Исидор Незнайко окончил семинарию на год раньше Ощепкова и отправился в Харбин, где проходил службу в штабе округа – «с отличающей его старательностью, точностью и добросовестностью, проявляя во всех случаях (по отзывам японцев) прекрасное знание японского языка». Всю свою дальнейшую службу, а Незнайко до 1954 года прослужил на различных участках и ответвлениях китайских железных дорог, он возглавлял переводческие отделы, изумляя окружающих совершенным знанием японского языка. Вот забавная и характерная вырезка из одной из харбинских газет: «Исидор Яковлевич Незнайко – сплошное “неизвецио”. Его японская речь немедленно вызывает в представлении присутствующих пышные хризантемы и миндалевидные глазки прелестных гейш. Недаром даже японцы, знакомясь с И.Я. на улице, в заключение беседы просят его снять шляпу, чтобы убедиться по цвету волос, что он не их соотечественник». В конце жизни Незнайко вернулся на родину – в Советский Союз, где мирно скончался в 1968 году, став одним из немногих японоведов, которых не затронули репрессии.

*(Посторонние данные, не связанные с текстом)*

(* ===== verification/PmksaProofs.v ===== *)
(** Properties of the PMKSA cache of [PmksaCache]

    - [cache_ok]: the count, the limit, one entry per authenticator, no pointer to a
      freed entry, and a scheduled expiry check; kept by every operation;
    - the order by expiration time and what the expiry check removes;
    - lookup after insertion, and the choice of the current entry;
    - two places where the code does not do what it means to do. *)
From stdpp Require Import sorting.
From S2P Require Import Prelude Defs PmksaCache.

Abbreviation ids l := (e_id <$> l).

Section proofs.
Variable hmac : hash_alg → list Z → list Z → bool * list Z.
(** The array for the hash has at least the 16 octets that are used of it. *)
Hypothesis Hhmac : ∀ alg k d, PMKID_LEN ≤ blen (snd (hmac alg k d)).

Implicit Types (s : pmksa_sm) (e : rsn_pmksa_cache_entry).

(** ** Removing entries *)

(** What no removal changes. *)
Definition settings s :=
  (loose s, next_id s, bssid s, own_addr s, dot11RSNAConfigPMKLifetime s,
   dot11RSNAConfigPMKReauthThreshold s).

(** [l'] is what is left of [l], with the entries and [cur_pmksa] accounted for. *)
Record removal s (l : list rsn_pmksa_cache_entry) s' (l' : list rsn_pmksa_cache_entry) := {
  rem_sub : l' `sublist_of` l;
  rem_settings : settings s' = settings s;
  rem_count : pmksa_count s' - blen l' = pmksa_count s - blen l;
  rem_timer : expire_timer s' = expire_timer s;
  rem_cur id : cur_pmksa s' = Some id →
    cur_pmksa s = Some id ∧ (id ∈ ids l → id ∈ ids l');
}.

Lemma free_entry_spec e r s :
  let s' := pmksa_cache_free_entry e r s in
  settings s' = settings s ∧ pmksa s' = pmksa s ∧ pmksa_count s' = pmksa_count s - 1 ∧
  expire_timer s' = expire_timer s ∧
  (cur_pmksa s' = cur_pmksa s ∨ cur_pmksa s' = None) ∧ cur_pmksa s' ≠ Some (e_id e).
Proof.
  intros s'. subst s'. unfold pmksa_cache_free_entry, wpa_sm_pmksa_free_cb, is_current. simpl.
  case_bool_decide as Hc; simpl; destruct (bool_decide (r = PMKSA_EXPIRE)); simpl;
    repeat case_bool_decide; simpl; split_and!; auto.
Qed.

Lemma removal_refl s l : removal s l s l.
Proof. split; auto. Qed.

Lemma removal_keep s s' e l l' : removal s l s' l' → removal s (e :: l) s' (e :: l').
Proof.
  intros [? ? Hcount ? Hcur]. split; try done.
  - by constructor.
  - simpl. lia.
  - intros id Hid. destruct (Hcur id Hid) as [? Hin]. split; [done|].
    rewrite !fmap_cons, !elem_of_cons. naive_solver.
Qed.

Lemma removal_free r s s' e l l' :
  removal (pmksa_cache_free_entry e r s) l s' l' → removal s (e :: l) s' l'.
Proof.
  destruct (free_entry_spec e r s) as (E1 & E2 & E3 & E4 & E5 & E6).
  intros [? Es Hcount Ht Hcur]. split; try congruence.
  - by constructor.
  - simpl. lia.
  - intros id Hid. destruct (Hcur id Hid) as [Hid' Hin].
    destruct E5 as [E5|E5]; [|congruence]. rewrite <- E5. split; [done|].
    rewrite fmap_cons, elem_of_cons. intros [->|]; [by rewrite Hid' in E6|auto].
Qed.

Lemma expire_loop_removal now l s :
  removal s l (snd (expire_loop now l s)) (fst (expire_loop now l s)).
Proof.
  revert s. induction l as [|e l IH]; intros s; simpl; [apply removal_refl|].
  case_bool_decide; [|apply removal_refl]. destruct (_ && _).
  - specialize (IH s). destruct (expire_loop now l s) as [r s']. by apply removal_keep.
  - eapply removal_free, IH.
Qed.

Lemma flush_loop_removal ctx p ext l b s :
  let '(l', _, s') := flush_loop ctx p ext l b s in removal s l s' l'.
Proof.
  revert b s. induction l as [|e l IH]; intros b s; simpl; [apply removal_refl|].
  destruct (flush_matches ctx p ext e).
  - specialize (IH true (pmksa_cache_free_entry e PMKSA_FREE s)).
    destruct (flush_loop _ _ _ _ _ _) as [[l' b'] s']. eapply removal_free, IH.
  - specialize (IH b s). destruct (flush_loop _ _ _ _ _ _) as [[l' b'] s'].
    by apply removal_keep.
Qed.

Lemma flush_loop_kept ctx p ext l b s :
  fst (flush_loop ctx p ext l b s) =
    (filter (λ e, flush_matches ctx p ext e = false) l,
     b || existsb (flush_matches ctx p ext) l).
Proof.
  revert b s. induction l as [|e l IH]; intros b s; simpl; [by rewrite orb_false_r|].
  rewrite filter_cons. destruct (flush_matches ctx p ext e); simpl.
  - by rewrite IH, orb_true_r.
  - specialize (IH b s). destruct (flush_loop _ _ _ _ _ _) as [[l' b'] s']. simpl in *.
    by injection IH as -> ->.
Qed.

(** ** The invariant *)
Definition entry_ok s e : Prop := (e_id e < next_id s)%nat ∧ blen (pmk e) ≤ PMK_LEN_MAX.

Record list_ok s (l : list rsn_pmksa_cache_entry) : Prop := {
  lo_ids : NoDup (ids l);
  lo_aas : NoDup (aa <$> l);
  lo_entries : Forall (entry_ok s) l;
}.

(** With an unlinked entry that is not freed yet. *)
Record heap_ok s : Prop := {
  ok_list : list_ok s (allocated s);
  ok_count : pmksa_count s = blen (allocated s);
  ok_max : blen (allocated s) ≤ pmksa_cache_max_entries;
  ok_cur id : cur_pmksa s = Some id → id ∈ ids (allocated s);
  ok_timer : pmksa s ≠ [] → expire_timer s ≠ None;
}.
Definition cache_ok s : Prop := heap_ok s ∧ loose s = None.

Lemma list_ok_sub s s' l l' :
  list_ok s l → l' `sublist_of` l → (next_id s <= next_id s')%nat → list_ok s' l'.
Proof.
  intros [Hi Ha He] Hs Hn. split.
  - eapply sublist_NoDup; [exact Hi|]. by apply fmap_sublist.
  - eapply sublist_NoDup; [exact Ha|]. by apply fmap_sublist.
  - apply Forall_forall. intros e Hin. rewrite Forall_forall in He.
    destruct (He e) as [? ?]; [by eapply elem_of_sublist|]. split; [lia|done].
Qed.

Lemma deref_in s id : id ∈ ids (allocated s) → is_Some (deref s id).
Proof.
  intros (e & -> & He)%list_elem_of_fmap. unfold deref.
  destruct (List.find _ _) eqn:E; [by eexists|].
  eapply List.find_none in E; [|by apply list_elem_of_In].
  by apply bool_decide_eq_false_1 in E.
Qed.
(* ===== verification/WpaKey.v ===== *)
(** Keys of the 4-way handshake (src/common/wpa_common.c, src/rsn_supp/wpa_ft.c)

    Lengths of the parts of the PTK, the MIC of an EAPOL-Key frame and the key
    derivations of RSN and of the FT protocol.  The hash functions, PRFs and ciphers of
    the crypto library are the class [wpa_crypto]; [None] stands for a failure. *)
From Stdlib Require Import Ascii String.
From Stdlib Require Import List.
From S2P Require Import Prelude Bytes Defs Suites RsnIe.

Definition pairwise_key_expansion : string := "Pairwise key expansion".

Definition ETH_ALEN := 6.
Definition PMK_LEN := 32.
Definition PMK_LEN_SUITE_B_192 := 48.
Definition SHA384_MAC_LEN := 48.
Definition MD5_MAC_LEN := 16.
Definition WPA_NONCE_LEN := 32.
Definition WPA_REPLAY_COUNTER_LEN := 8.
Definition WPA_KCK_MAX_LEN := 32.
Definition WPA_KEK_MAX_LEN := 64.
Definition WPA_TK_MAX_LEN := 32.
Definition WPA_KDK_MAX_LEN := 32.
Definition WPA_PMK_NAME_LEN := 16.
Definition SSID_MAX_LEN := 32.
Definition FT_R0KH_ID_MAX_LEN := 48.
Definition MAX_Z_LEN := 66.

Definition WPA_KEY_INFO_TYPE_MASK := 7.
Definition WPA_KEY_INFO_TYPE_AKM_DEFINED := 0.
Definition WPA_KEY_INFO_TYPE_HMAC_MD5_RC4 := BIT 0.
Definition WPA_KEY_INFO_TYPE_HMAC_SHA1_AES := BIT 1.
Definition WPA_KEY_INFO_TYPE_AES_128_CMAC := 3.
Definition WPA_KEY_INFO_KEY_TYPE := BIT 3.
Definition WPA_KEY_INFO_KEY_INDEX_MASK := Z.lor (BIT 4) (BIT 5).
Definition WPA_KEY_INFO_KEY_INDEX_SHIFT := 4.
Definition WPA_KEY_INFO_INSTALL := BIT 6.
Definition WPA_KEY_INFO_TXRX := BIT 6.
Definition WPA_KEY_INFO_ACK := BIT 7.
Definition WPA_KEY_INFO_MIC := BIT 8.
Definition WPA_KEY_INFO_SECURE := BIT 9.
Definition WPA_KEY_INFO_ERROR := BIT 10.
Definition WPA_KEY_INFO_REQUEST := BIT 11.
Definition WPA_KEY_INFO_ENCR_KEY_DATA := BIT 12.
Definition WPA_KEY_INFO_SMK_MESSAGE := BIT 13.

(** ** Octets *)
Definition str (s : string) : list Z :=
  map (λ a, Z.of_N (N_of_ascii a)) (list_ascii_of_string s).
Definition zeros (n : Z) : list Z := replicate (Z.to_nat n) 0.

(** [os_memcmp] of areas of the same length: the difference of the first octets that
    differ. *)
Fixpoint os_memcmp (a b : list Z) : Z :=
  match a, b with
  | x :: a, y :: b => if bool_decide (x = y) then os_memcmp a b else x - y
  | _, _ => 0
  end.

(** [inc_byte_array] of src/utils/common.c: the loop from the last octet, on the
    reversed counter. *)
Fixpoint inc_reversed (c : list Z) : list Z :=
  match c with
  | [] => []
  | x :: c => if bool_decide (u8 (x + 1) = 0) then u8 (x + 1) :: inc_reversed c
              else u8 (x + 1) :: c
  end.
Definition inc_byte_array (counter : list Z) : list Z := reverse (inc_reversed (reverse counter)).

(** ** Lengths *)
Definition wpa_kck_len (akmp pmk_len : Z) : Z :=
  if bool_decide (akmp ∈ [WPA_KEY_MGMT_IEEE8021X_SUITE_B_192; WPA_KEY_MGMT_FT_IEEE8021X_SHA384])
  then 24
  else if bool_decide (akmp ∈ [WPA_KEY_MGMT_FILS_SHA256; WPA_KEY_MGMT_FT_FILS_SHA256;
                               WPA_KEY_MGMT_FILS_SHA384; WPA_KEY_MGMT_FT_FILS_SHA384]) then 0
  else if bool_decide (akmp ∈ [WPA_KEY_MGMT_DPP; WPA_KEY_MGMT_OWE; WPA_KEY_MGMT_SAE_EXT_KEY])
  then pmk_len / 2
  else 16.

Definition wpa_kck2_len (akmp : Z) : Z :=
  if bool_decide (akmp = WPA_KEY_MGMT_FT_FILS_SHA256) then 16
  else if bool_decide (akmp = WPA_KEY_MGMT_FT_FILS_SHA384) then 24
  else 0.

Definition wpa_kek_len (akmp pmk_len : Z) : Z :=
  if bool_decide (akmp ∈ [WPA_KEY_MGMT_FILS_SHA384; WPA_KEY_MGMT_FT_FILS_SHA384]) then 64
  else if bool_decide (akmp ∈ [WPA_KEY_MGMT_IEEE8021X_SUITE_B_192; WPA_KEY_MGMT_FILS_SHA256;
                               WPA_KEY_MGMT_FT_FILS_SHA256; WPA_KEY_MGMT_FT_IEEE8021X_SHA384])
  then 32
  else if bool_decide (akmp ∈ [WPA_KEY_MGMT_DPP; WPA_KEY_MGMT_OWE; WPA_KEY_MGMT_SAE_EXT_KEY])
  then (if bool_decide (pmk_len ≤ 32) then 16 else 32)
  else 16.

Definition wpa_kek2_len (akmp : Z) : Z :=
  if bool_decide (akmp = WPA_KEY_MGMT_FT_FILS_SHA256) then 16
  else if bool_decide (akmp = WPA_KEY_MGMT_FT_FILS_SHA384) then 32
  else 0.
Lemma pmk_r1_to_ptk_ok r1 sn an sta bs name p akmp cipher n :
  ptk_ok p → 0 ≤ n →
  ∃ r p', wpa_pmk_r1_to_ptk r1 sn an sta bs name p akmp cipher n = Ret (r, p') ∧
          derived p (wpa_kck_len akmp PMK_LEN) r p'.
Proof.
  intros Hp Hn. unfold wpa_pmk_r1_to_ptk, derived. cbv zeta.
  assert (Hfail : ∀ p', ptk_ok p' → installed p' = installed p →
    ∃ r p'', Ret (-1, p') = Ret (r, p'') ∧ ptk_ok p'' ∧ installed p'' = installed p ∧
      (r = 0 ∨ r = -1) ∧ (r = 0 → kck_len p'' = wpa_kck_len akmp PMK_LEN)).
  { intros p' ? ?. exists (-1), p'. split; [done|]. split_and!; [done|done|by right|done]. }
  case_bool_decide; [by apply Hfail|]. unfold WPA_KDK_MAX_LEN, PMK_LEN in *.
  pose proof (kck_len_range akmp 32 ltac:(lia)). pose proof (kek_len_range akmp 32).
  pose proof (key_len_range cipher).
  assert (0 ≤ wpa_kck2_len akmp ≤ 24) by akm_lens.
  assert (0 ≤ wpa_kek2_len akmp ≤ 32) by akm_lens.
  set (p1 := p <| kck_len := _ |> <| kck2_len := _ |> <| kek_len := _ |> <| kek2_len := _ |>
               <| tk_len := _ |> <| kdk_len := n |>).
  assert (Hp1 : ptk_ok p1 ∧ kdk_len p1 = n ∧ kck2_len p1 = wpa_kck2_len akmp ∧
                kek2_len p1 = wpa_kek2_len akmp ∧ kck_len p1 = wpa_kck_len akmp 32 ∧
                installed p1 = installed p).
  { split; [|done]. destruct Hp. split; subst p1; cbn; lia. }
  clearbody p1. destruct Hp1 as (Hp1 & Hd & Hq2 & Hq3 & Hck & Hi).
  rewrite bool_decide_eq_false_2.
  2:{ destruct Hp1. unfold sizeof_ft_tmp, WPA_KCK_MAX_LEN, WPA_KEK_MAX_LEN, WPA_TK_MAX_LEN,
      WPA_KDK_MAX_LEN. lia. }
  case_bool_decide; [by apply Hfail|].
  destruct (_ r1 _ _ _) as [tmp|] eqn:E; [|by apply Hfail].
  apply prf_len_of in E; [|destruct Hp1; lia].
  destruct (sha256_vector _); [|by apply Hfail].
  destruct (split_ft_ptk_ok tmp p1) as (p2 & -> & Hp2 & Hc2 & Hi2); [done|lia|lia|lia|done|].
  rewrite access_bind. exists 0, p2. split; [done|]. split_and!; [done|congruence|by left|congruence].
Qed.
(** Messages 4/4 and 2/2 have no key data. *)
Definition send_empty_reply (dst b : list Z) (ver key_info : Z) (keys : wpa_ptk) : M Z :=
  s ← get_sm;
  let mic_len := reply_mic_len s in
  rbuf ← wpa_alloc_eapol IEEE802_1X_TYPE_EAPOL_KEY (sizeof_key + mic_len + 2);
  match rbuf with
  | None => mret (-1)
  | Some msg =>
      msg ← acc (fill_reply s b (Z.lor key_info (mic_or_encr mic_len)) msg);
      msg ← acc (WPA_PUT_BE16 msg (off_mic + mic_len) 0);
      wpa_eapol_key_send keys ver dst ETH_P_EAPOL msg true
  end.

Definition wpa_supplicant_send_4_of_4 (dst b : list Z) (ver key_info : Z) (keys : wpa_ptk) : M Z :=
  let key_info := Z.land key_info WPA_KEY_INFO_SECURE in
  send_empty_reply dst b ver (Z.lor key_info (Z.lor ver WPA_KEY_INFO_KEY_TYPE)) keys.

Definition wpa_supplicant_send_2_of_2 (b : list Z) (ver key_info : Z) : M Z :=
  s ← get_sm;
  let key_info := Z.land key_info WPA_KEY_INFO_KEY_INDEX_MASK in
  send_empty_reply (sm_bssid s) b ver (Z.lor key_info (Z.lor ver WPA_KEY_INFO_SECURE)) (ptk s).

(** ** Requests *)
Definition key_request_ver (s : wpa_sm) : Z :=
  if wpa_use_akm_defined (key_mgmt s) then WPA_KEY_INFO_TYPE_AKM_DEFINED
  else if wpa_key_mgmt_ft (key_mgmt s) || wpa_key_mgmt_sha256 (key_mgmt s)
  then WPA_KEY_INFO_TYPE_AES_128_CMAC
  else if bool_decide (pairwise_cipher s ≠ WPA_CIPHER_TKIP) then WPA_KEY_INFO_TYPE_HMAC_SHA1_AES
  else WPA_KEY_INFO_TYPE_HMAC_MD5_RC4.

Definition key_request_info (s : wpa_sm) (ver : Z) (error pairwise : bool) : Z :=
  or_if pairwise WPA_KEY_INFO_KEY_TYPE
    (or_if error WPA_KEY_INFO_ERROR
      (or_if (ptk_set s && bool_decide (reply_mic_len s ≠ 0)) WPA_KEY_INFO_MIC
        (or_if (ptk_set s) WPA_KEY_INFO_SECURE (Z.lor WPA_KEY_INFO_REQUEST ver)))).

Definition deny_ptk0_rekey : M bool :=
  s ← get_sm;
  if wpa_deny_ptk0_rekey s && negb (use_ext_key_id s) then
    st ← wpa_sm_get_state; mret (bool_decide (st = WPA_COMPLETED))
  else mret false.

В том, что И.Я. Незнайко действительно был «сплошным неизвецио», мы смогли убедиться в 2012 году, когда стараниями его внука из архива были получены уникальные документы, проливающие свет на другую сторону жизни его деда – человека, назвавшего себя в автобиографии, написанной в 1945 году в СМЕРШе, «секретным связистом» русской разведки в Китае. Связь эта длилась десятилетиями и не зависела от смены режима на родине. Молодой выпускник семинарии служил в казачьих частях по охране Китайской Восточной железной дороги (КВЖД). После революции по заданию белогвардейской разведки Исидор Незнайко «постарался проникнуть в Комендантское управление [ст. Куаньченцзы]. Занимался тайной информацией о японцах и их передвижении в Сибирь, работа была довольно опасная, приходилось необходимые записи условно делать на спичечных коробках, а затем расшифровывать и делать дома сводки донесений». А несколько лет спустя именно в доме Незнайко на Стрелковой улице в Харбине останавливался первый нелегальный резидент советской военной разведки в Японии Василий Ощепков по дороге к новому месту службы. К сожалению, об остальном мы можем только догадываться: в сопроводительных материалах к документам на И.Я. Незнайко особо отмечено, что ряд их, «в том числе касающиеся работы в Манчжурии в 1945–1954 гг., содержат агентурные сведения, донесения, ФИО офицеров контрразведки министерства государственной безопасности» и «выдаче не подлежат».